(** C2 (as stated, at a concrete request). A lead-capture request with a
    name, a phone and no [capture_page], whose [email] is the boolean
    [true], is answered 500: the driver refuses to bind a boolean, and no
    lead is stored. *)
Theorem lead_capture_with_boolean_email_answers_500 :
  Js.truthy (LeadBody.name Examples.lead_email_true) = true /\
  Js.truthy (LeadBody.phone Examples.lead_email_true) = true /\
  LeadBody.capture_page Examples.lead_email_true = Js.undefined /\
  exists w' : World,
    post_leads Examples.rt_ok Examples.lead_email_true Examples.w_demo
      = (inr (mkResponse 500 (Error "Lead capture failed")), w') /\
    db w' = db Examples.w_demo /\
    console w' = ["Lead capture error: SQLite3 can only bind numbers, strings, bigints, buffers, and null"].
Proof.
  split; [reflexivity |]. split; [reflexivity |]. split; [reflexivity |].
  eexists. split; [vm_compute; reflexivity |]. split; reflexivity.
Qed.

(** C2 (amended). A lead-capture request whose fields are each absent,
    [null], a string or a number, with a truthy name and phone, and whose
    [capture_page] is falsy or names no row of [capture_pages], is answered
    200 with the success envelope; it appends exactly one row to [leads],
    and that row has a NULL [client_id]. The three identifiers the handler
    draws are taken to be fresh for the table they key. *)
Theorem lead_capture_without_page_is_unassigned
    (rt : Runtime) (w : World) (b : LeadBody.t) :
  LeadBody.scalars b = true ->
  Js.truthy (LeadBody.name b) = true ->
  Js.truthy (LeadBody.phone b) = true ->
  (Js.truthy (LeadBody.capture_page b) = true ->
   forall s, text_of rt (LeadBody.capture_page b) = Some s ->
             select_capture_page s (db w) = None) ->
  has Lead.id (next_uuid rt w 0) (leads (db w)) = false ->
  has LeadActivity.id (next_uuid rt w 1) (lead_activity (db w)) = false ->
  has EmailLog.id (next_uuid rt w 2) (email_log (db w)) = false ->
  exists w' : World,
    post_leads rt b w
      = (inr (mkResponse 200
                (SuccessId (next_uuid rt w 0) "Lead captured successfully")), w') /\
    leads (db w') = (leads (db w) ++ [captured_lead rt w b])%list /\
    Lead.client_id (captured_lead rt w b) = None.
Proof.
  intros Hs Hn Hp Hpage F0 F1 F2.
  assert (Hnone : owner_of rt b (db w) = None).
  { unfold owner_of. destruct (Js.truthy (LeadBody.capture_page b)) eqn:Ht; [| reflexivity].
    destruct (text_of rt (LeadBody.capture_page b)) as [s |] eqn:Es; [| reflexivity].
    cbn [select_capture_page_where]. now rewrite (Hpage eq_refl s eq_refl). }
  assert (Hrun := store_lead_run rt w b Hs Hn Hp).
  rewrite Hnone in Hrun. specialize (Hrun eq_refl F0 F1).
  destruct (with_lead_stored_tables rt w b None) as [_ [_ [_ [Hleads [_ [_ Hlog]]]]]].
  unfold post_leads, try_catch. rewrite Hn, Hp. cbn [negb orb].
  rewrite (bind_run _ _ _ _ _ Hrun). cbn [fst snd notify_client].
  rewrite (bind_run _ _ _ _ _ (ret_run tt _)).
  match goal with
  | |- context [bind (notify_operator rt b) _ ?w0] =>
      destruct (notify_operator_run rt b w0 Hs) as [w' [Hnotify [Hdb _]]]
  end.
  { unfold next_uuid. cbn [db uuid_calls]. rewrite Hlog.
    replace (S (S (uuid_calls w)) + 0)%nat with (uuid_calls w + 2)%nat by lia.
    exact F2. }
  rewrite (bind_run _ _ _ _ _ Hnotify).
  exists w'. split; [reflexivity |]. split; [| reflexivity].
  cbn [db] in Hdb. apply (f_equal leads) in Hdb.
  replace (leads (with_email_log _ (db w'))) with (leads (db w')) in Hdb
    by (destruct (db w'); reflexivity).
  rewrite Hdb. exact Hleads.
Qed.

-=-=-=-=-

Line by line, give the material above again exactly.

YOUR RESPONSE:
(** C2 (as stated, at a concrete request). A lead-capture request with a
    name, a phone and no [capture_page], whose [email] is the boolean
    [true], is answered 500: the driver refuses to bind a boolean, and no
    lead is stored. *)
Theorem lead_capture_with_boolean_email_answers_500 :
  Js.truthy (LeadBody.name Examples.lead_email_true) = true /\
  Js.truthy (LeadBody.phone Examples.lead_email_true) = true /\
  LeadBody.capture_page Examples.lead_email_true = Js.undefined /\
  exists w' : World,
    post_leads Examples.rt_ok Examples.lead_email_true Examples.w_demo
      = (inr (mkResponse 500 (Error "Lead capture failed")), w') /\
    db w' = db Examples.w_demo /\
    console w' = ["Lead capture error: SQLite3 can only bind numbers, strings, bigints, buffers, and null"].
Proof.
  split; [reflexivity |]. split; [reflexivity |]. split; [reflexivity |].
  eexists. split; [vm_compute; reflexivity |]. split; reflexivity.
Qed.

(** C2 (amended). A lead-capture request whose fields are each absent,
    [null], a string or a number, with a truthy name and phone, and whose
    [capture_page] is falsy or names no row of [capture_pages], is answered
    200 with the success envelope; it appends exactly one row to [leads],
    and that row has a NULL [client_id]. The three identifiers the handler
    draws are taken to be fresh for the table they key. *)
Theorem lead_capture_without_page_is_unassigned
    (rt : Runtime) (w : World) (b : LeadBody.t) :
  LeadBody.scalars b = true ->
  Js.truthy (LeadBody.name b) = true ->
  Js.truthy (LeadBody.phone b) = true ->
  (Js.truthy (LeadBody.capture_page b) = true ->
   forall s, text_of rt (LeadBody.capture_page b) = Some s ->
             select_capture_page s (db w) = None) ->
  has Lead.id (next_uuid rt w 0) (leads (db w)) = false ->
  has LeadActivity.id (next_uuid rt w 1) (lead_activity (db w)) = false ->
  has EmailLog.id (next_uuid rt w 2) (email_log (db w)) = false ->
  exists w' : World,
    post_leads rt b w
      = (inr (mkResponse 200
                (SuccessId (next_uuid rt w 0) "Lead captured successfully")), w') /\
    leads (db w') = (leads (db w) ++ [captured_lead rt w b])%list /\
    Lead.client_id (captured_lead rt w b) = None.
Proof.
  intros Hs Hn Hp Hpage F0 F1 F2.
  assert (Hnone : owner_of rt b (db w) = None).
  { unfold owner_of. destruct (Js.truthy (LeadBody.capture_page b)) eqn:Ht; [| reflexivity].
    destruct (text_of rt (LeadBody.capture_page b)) as [s |] eqn:Es; [| reflexivity].
    cbn [select_capture_page_where]. now rewrite (Hpage eq_refl s eq_refl). }
  assert (Hrun := store_lead_run rt w b Hs Hn Hp).
  rewrite Hnone in Hrun. specialize (Hrun eq_refl F0 F1).
  destruct (with_lead_stored_tables rt w b None) as [_ [_ [_ [Hleads [_ [_ Hlog]]]]]].
  unfold post_leads, try_catch. rewrite Hn, Hp. cbn [negb orb].
  rewrite (bind_run _ _ _ _ _ Hrun). cbn [fst snd notify_client].
  rewrite (bind_run _ _ _ _ _ (ret_run tt _)).
  match goal with
  | |- context [bind (notify_operator rt b) _ ?w0] =>
      destruct (notify_operator_run rt b w0 Hs) as [w' [Hnotify [Hdb _]]]
  end.
  { unfold next_uuid. cbn [db uuid_calls]. rewrite Hlog.
    replace (S (S (uuid_calls w)) + 0)%nat with (uuid_calls w + 2)%nat by lia.
    exact F2. }
  rewrite (bind_run _ _ _ _ _ Hnotify).
  exists w'. split; [reflexivity |]. split; [| reflexivity].
  cbn [db] in Hdb. apply (f_equal leads) in Hdb.
  replace (leads (with_email_log _ (db w'))) with (leads (db w')) in Hdb
    by (destruct (db w'); reflexivity).
  rewrite Hdb. exact Hleads.
Qed.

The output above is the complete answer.